CONSTANZA.- El médico legista, Claudio Santana, en compañía del procurador fiscal, Fernando Quezada García y otras autoridades, levantó en la mañana del día 27 de diciembre pasado los cuerpos sin vida de un hombre y una mujer que aparecieron tirados en un pinar en la proximidad del sector El Arenazo de esta ciudad.
Los muertos respondían a los nombres de José Altagracia Victoriano (Gaso), de 22 años y Judith Ramírez Victoriano, de 29, quienes, según testigos, tenían alrededor de tres meses que se habían juntado. Ambos residían en la proximidad del lugar donde aparecieron sus cadáveres, ella boca arriba y con una herida punzo cortante en la región maxilar izquierda y él boca abajo. Al ser volteado por el médico legista, presentaba
el labio inferior semi destrozado, con evidentes señales de haber ingerido una sustancia tóxica.
Evidencias
Aunque se omitieron detalles de las circunstancias en que ambos perecieron, algunas cosas encontradas en el lugar del fatal suceso, llevaron a las autoridades actuantes a presumir que el hombre mató a la mujer y posteriormente se envenenó,pues, en la escena del hecho fue encontrado un largo cuchillo y un frasco de veneno altamente tóxico.
Al momento del lúgubre hallazgo, el fiscal explicó que según el diagnóstico del médico legista, el hombre y la mujer tenían alrededor de 12 a 14 horas de haber fallecido, en razón de que sus féretros presentaban rigidez cadavérica.

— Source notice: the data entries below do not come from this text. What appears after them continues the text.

(* ===== verification/QueueConc.v ===== *)
(** Interleaved executions of the ring queue (src/queue_spsc.c).

    The operations are cut at their shared-memory accesses: each step of a
    thread performs one load or store of [head], [tail] or a slot, in the order
    of the source, with the locals of the C function kept in the thread's
    control state.  Any number of threads may push; one thread consumes with
    [peek], [pop], [pop_cached], [pop_back] and [pop_all].  Memory is sequentially
    consistent.  [pushed] and [popped] record, for the statements only, the
    elements published by a store to [head] and released by a store to [tail]. *)
From stdpp Require Import base numbers list option relations.
From Stdlib Require Import ZArith Lia.
From S2P Require Import Prelude QueueSpsc.

Local Open Scope Z_scope.

Section Conc.
Context {A : Type}.
Abbreviation queue := (tn_queue_spsc_t A).
Implicit Types q : queue.

(** Control states of a thread inside [tn_queue_spsc_push]. *)
Inductive pstate :=
  | PIdle
  | PCall (p : ptr A)
  | PHead (p : ptr A) (head : Z)
  | PTail (p : ptr A) (head tail : Z)
  | PStored (p : ptr A) (head : Z).

(** The consumer's operations and its control states inside them. *)
Inductive cop := CPeek | CPop | CPopBack | CPopAll (out_count : Z).

Inductive cstate :=
  | CIdle
  | CCall (o : cop)
  | CTail (o : cop) (tail : Z)
  | CHead (o : cop) (tail head : Z)
  | CGot (tail : Z) (out : ptr A)
  | CCopy (tail : Z) (out_count : Z) (out : list (ptr A)).

Record state := {
  sq : queue;
  prods : list pstate;
  cons : cstate;
  peeked : bool;
  pushed : list (ptr A);
  popped : list (ptr A);
}.

Definition upd (s : state) q P C pk pu po : state :=
  {| sq := q; prods := P; cons := C; peeked := pk; pushed := pu; popped := po |}.

Definition slot_val q i : ptr A := default NULL (buffer q !! slot q i).

(** One shared access of the producer thread [i]. *)
Inductive pstep (i : nat) : state → state → Prop :=
  | p_call s p :
      prods s !! i = Some PIdle →
      pstep i s (upd s (sq s) (<[i := PCall p]> (prods s)) (cons s) (peeked s) (pushed s) (popped s))
  | p_head s p :
      prods s !! i = Some (PCall p) →
      pstep i s (upd s (sq s) (<[i := PHead p (tn_atomic_load_explicit (head (sq s)) TN_ATOMIC_RELAXED)]> (prods s))
                   (cons s) (peeked s) (pushed s) (popped s))
  | p_tail s p h :
      prods s !! i = Some (PHead p h) →
      pstep i s (upd s (sq s) (<[i := PTail p h (tn_atomic_load (tail (sq s)))]> (prods s))
                   (cons s) (peeked s) (pushed s) (popped s))
  | p_full s p h t :
      prods s !! i = Some (PTail p h t) → u64 (h - t) = capacity (sq s) →
      pstep i s (upd s (sq s) (<[i := PIdle]> (prods s)) (cons s) (peeked s) (pushed s) (popped s))
  | p_store s p h t q' :
      prods s !! i = Some (PTail p h t) → u64 (h - t) ≠ capacity (sq s) →
      store_slot h p (sq s) = Some (tt, q') →
      pstep i s (upd s q' (<[i := PStored p h]> (prods s)) (cons s) (peeked s) (pushed s) (popped s))
  | p_publish s p h :
      prods s !! i = Some (PStored p h) →
      pstep i s (upd s (set_head (tn_atomic_store (head (sq s)) (u64 (h + 1))) (sq s))
                   (<[i := PIdle]> (prods s)) (cons s) (peeked s) (pushed s ++ [p]) (popped s)).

“El hombre probablemente murió a consecuencia de intoxicación por organofosforados, ya que en la escena encontramos un frasco plástico con residuos de veneno altamente tóxico conocido como Midor. En cuanto a la señora, presenta una herida corto punzante en la región maxilar izquierda, probablemente ocasionada por un cuchillo que fue encontrado en la escena del hecho”, declaró Quezada.
Autopsia
Se supo que los familiares de las víctimas rehusaron que se les hiciera las autopsias correspondientes
alegando falta de recursos económicos para cubrir los gastos, pero el fiscal confirmó a este medio que se dispuso la medida y que aún se esperaban los resultados, porque ambas personas fallecidas figuraban como testigos claves en el caso del asesinato del señor Héctor Victoriano Aybar, ocurrido meses atrás en el mismo
sector El Arenazo, y cuyo autor material, Antolín Rosado, conforme a las explicaciones del fiscal, todavía no ha sido apresado.
Una muchedumbre procedente de diferentes barrios acudió al lugar del fatal suceso, incluyendo familiares de ambos muertos, que a gritos lamentaban la tragedia.
La mujer, cuya madre está postrada en cama en una humilde vivienda del barrio Los Embasadores, dejó tres niños, dos varones y una hembra en la orfandad.